• _Work task_
From the entries below, transcribe exactly the lines between the line holding "intros [->|[[? _]|[?" and the line holding "destruct (Z.ltb_spec (k", inclusive; skip all other lines.

---

(* ===== verification/CfgBlocks.v ===== *)
(** The first half of [build_control_flow_graph_range]: the leaders split the
    range of instructions into blocks, and every instruction knows its block. *)

From S2P Require Import Prelude CArray UnityCommon Heap Usil Cfg FlowGraph FlowStructure.

#[local] Set Warnings "-register-all".

Section blocks.
Context (program : USILProgram) (Hprog : program_ok program).
Context (first end_ : Z).

Abbreviation op := (op_of program).
Abbreviation count := (up_instruction_count program).

Hypothesis Hrange : 0 <= first < end_ /\ end_ <= count.

(** A block starts at the first instruction, at a boundary, and after one. *)
Definition starts_block (i : Z) : Prop :=
  i = first \/ is_boundary (op i) = true \/ (first < i /\ is_boundary (op (i - 1)) = true).

(** The starts of the blocks below [k], in order. *)
Record split_at (k : Z) (starts : list Z) : Prop := {
  sp_in i : i ∈ starts <-> first <= i < k /\ starts_block i;
  sp_sorted a b x y : znth starts a = Some x -> znth starts b = Some y -> a < b -> x < y;
}.

(** The last instruction of a block. *)
Definition block_end (starts : list Z) (b : Z) : Z := default end_ (znth starts (b + 1)) - 1.

(** A block as the split leaves it. *)
Record untouched_block (block : HLSLBasicBlock) : Prop := {
  fb_succ : bb_successors block = None;
  fb_pred : bb_predecessors block = None;
  fb_succ_count : bb_successor_count block = 0;
  fb_pred_count : bb_predecessor_count block = 0;
  fb_exit : bb_may_exit block = false;
}.

(** * Leaders *)

Lemma mark_leaders_spec :
  outcome (mark_leaders program first end_)
    (fun leader => zlength leader = count /\
       forall i, first <= i < end_ -> exists v, znth leader i = Some v /\ (v = true <-> starts_block i))
    (fun _ => False).
Proof.
  unfold mark_leaders. rewrite aput_ok by (rewrite zlength_filled; lia). mstep.
  eapply outcome_mono; [apply outcome_for with (F := fun _ => False) (I := fun k leader =>
     zlength leader = count /\ forall i v, znth leader i = Some v -> v = true <->
       i = first \/ (first <= i < k /\ is_boundary (op i) = true) \/
       (first < i <= k /\ i < end_ /\ is_boundary (op (i - 1)) = true))| |done].
  - rewrite zlength_zset, zlength_filled by lia. split; [done|]. intros i v. rewrite znth_zset.
    destruct (decide (first = i)) as [<-|Hne].
    + rewrite zlength_filled, decide_True by lia. intros [= <-]. split; [by left|done].
    + intros Hv. pose proof (znth_Some _ _ _ Hv) as Hr. rewrite zlength_filled in Hr by lia.
      rewrite znth_filled in Hv by done. injection Hv as <-. split; [done|].
      intros [->|[[? _]|[? _]]]; [done|lia|lia].
  - intros k leader Hk [Hl Hall]. unfold mark_leader.
    rewrite (opcode_at_ok program k) by (done || lia). mstep.
    destruct (is_boundary (op k)) eqn:Hb; cbn [negb].
    + rewrite aput_ok by lia. mstep.
      assert (Hset : forall i v, znth (zset leader k true) i = Some v -> v = true <->
                i = k \/ i = first \/ (first <= i < k /\ is_boundary (op i) = true) \/
                (first < i <= k /\ i < end_ /\ is_boundary (op (i - 1)) = true)).
      { intros i v. rewrite znth_zset. destruct (decide (k = i)) as [<-|Hne].
        - rewrite decide_True by lia. intros [= <-]. split; [by left|done].
        - intros Hv. rewrite (Hall i v Hv). split; [by right|]. intros [->|?]; done. }
      destruct (Z.ltb_spec (k + 1) end_) as [Hlt|Hge].
      * rewrite aput_ok by (rewrite zlength_zset; lia). cbn. rewrite !zlength_zset. split; [done|].
        intros i v. rewrite znth_zset, zlength_zset. destruct (decide (k + 1 = i)) as [<-|Hne].
        -- rewrite decide_True by lia. intros [= <-]. split; [|done]. intros _. right. right.
           replace (k + 1 - 1) with k by lia. split_and!; [lia|lia|lia|done].
        -- intros Hv. rewrite (Hset i v Hv). split.
           ++ intros [->|[->|[[? ?]|(? & ? & ?)]]]; [right; left|by left|right; left|right; right];
                split_and!; done || lia.
           ++ intros [->|[[? ?]|(? & ? & ?)]]; [by right; left| |].
              ** destruct (decide (i = k)) as [->|]; [by left|]. right. right. left. split; [lia|done].
              ** right. right. right. split_and!; [lia|lia|done|done].
      * cbn. rewrite zlength_zset. split; [done|]. intros i v Hv. rewrite (Hset i v Hv). split.
        -- intros [->|[->|[[? ?]|(? & ? & ?)]]]; [right; left|by left|right; left|right; right];
             split_and!; done || lia.
        -- intros [->|[[? ?]|(? & ? & ?)]]; [by right; left| |].
           ++ destruct (decide (i = k)) as [->|]; [by left|]. right. right. left. split; [lia|done].
           ++ right. right. right. split_and!; [lia|lia|done|done].
    + cbn. split; [done|]. intros i v Hv. rewrite (Hall i v Hv). split.
      * intros [->|[[? ?]|(? & ? & ?)]]; [by left|right; left|right; right]; split_and!; done || lia.
      * intros [->|[[? ?]|(? & ? & ?)]]; [by left|right; left|right; right].
        -- destruct (decide (i = k)) as [->|]; [congruence|]. split; [lia|done].
        -- destruct (decide (i = k + 1)) as [->|]; [|split_and!; [lia|lia|done|done]].
           replace (k + 1 - 1) with k in * by lia. congruence.
  - intros leader [Hl Hall]. split; [done|]. intros i Hi.
    destruct (znth_is_Some leader i) as [v Hv]; [lia|]. exists v. split; [done|].
    rewrite (Hall i v Hv). unfold starts_block. split.
    + intros [->|[[? ?]|(? & ? & ?)]]; [by left|by right; left|right; right]. split; [lia|done].
    + intros [->|[?|[? ?]]]; [by left|right; left|right; right]; split_and!; done || lia.
Qed.

(** * Splitting *)

Lemma split_start starts : split_at first starts -> starts = [].
Proof.
  intros Hs. destruct starts as [|x l]; [done|]. exfalso.
  assert (Hx : x ∈ x :: l) by left. apply (sp_in _ _ Hs) in Hx as [? _]. lia.
Qed.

---

• _Response_
      intros [->|[[? _]|[? _]]]; [done|lia|lia].
  - intros k leader Hk [Hl Hall]. unfold mark_leader.
    rewrite (opcode_at_ok program k) by (done || lia). mstep.
    destruct (is_boundary (op k)) eqn:Hb; cbn [negb].
    + rewrite aput_ok by lia. mstep.
      assert (Hset : forall i v, znth (zset leader k true) i = Some v -> v = true <->
                i = k \/ i = first \/ (first <= i < k /\ is_boundary (op i) = true) \/
                (first < i <= k /\ i < end_ /\ is_boundary (op (i - 1)) = true)).
      { intros i v. rewrite znth_zset. destruct (decide (k = i)) as [<-|Hne].
        - rewrite decide_True by lia. intros [= <-]. split; [by left|done].
        - intros Hv. rewrite (Hall i v Hv). split; [by right|]. intros [->|?]; done. }
      destruct (Z.ltb_spec (k + 1) end_) as [Hlt|Hge].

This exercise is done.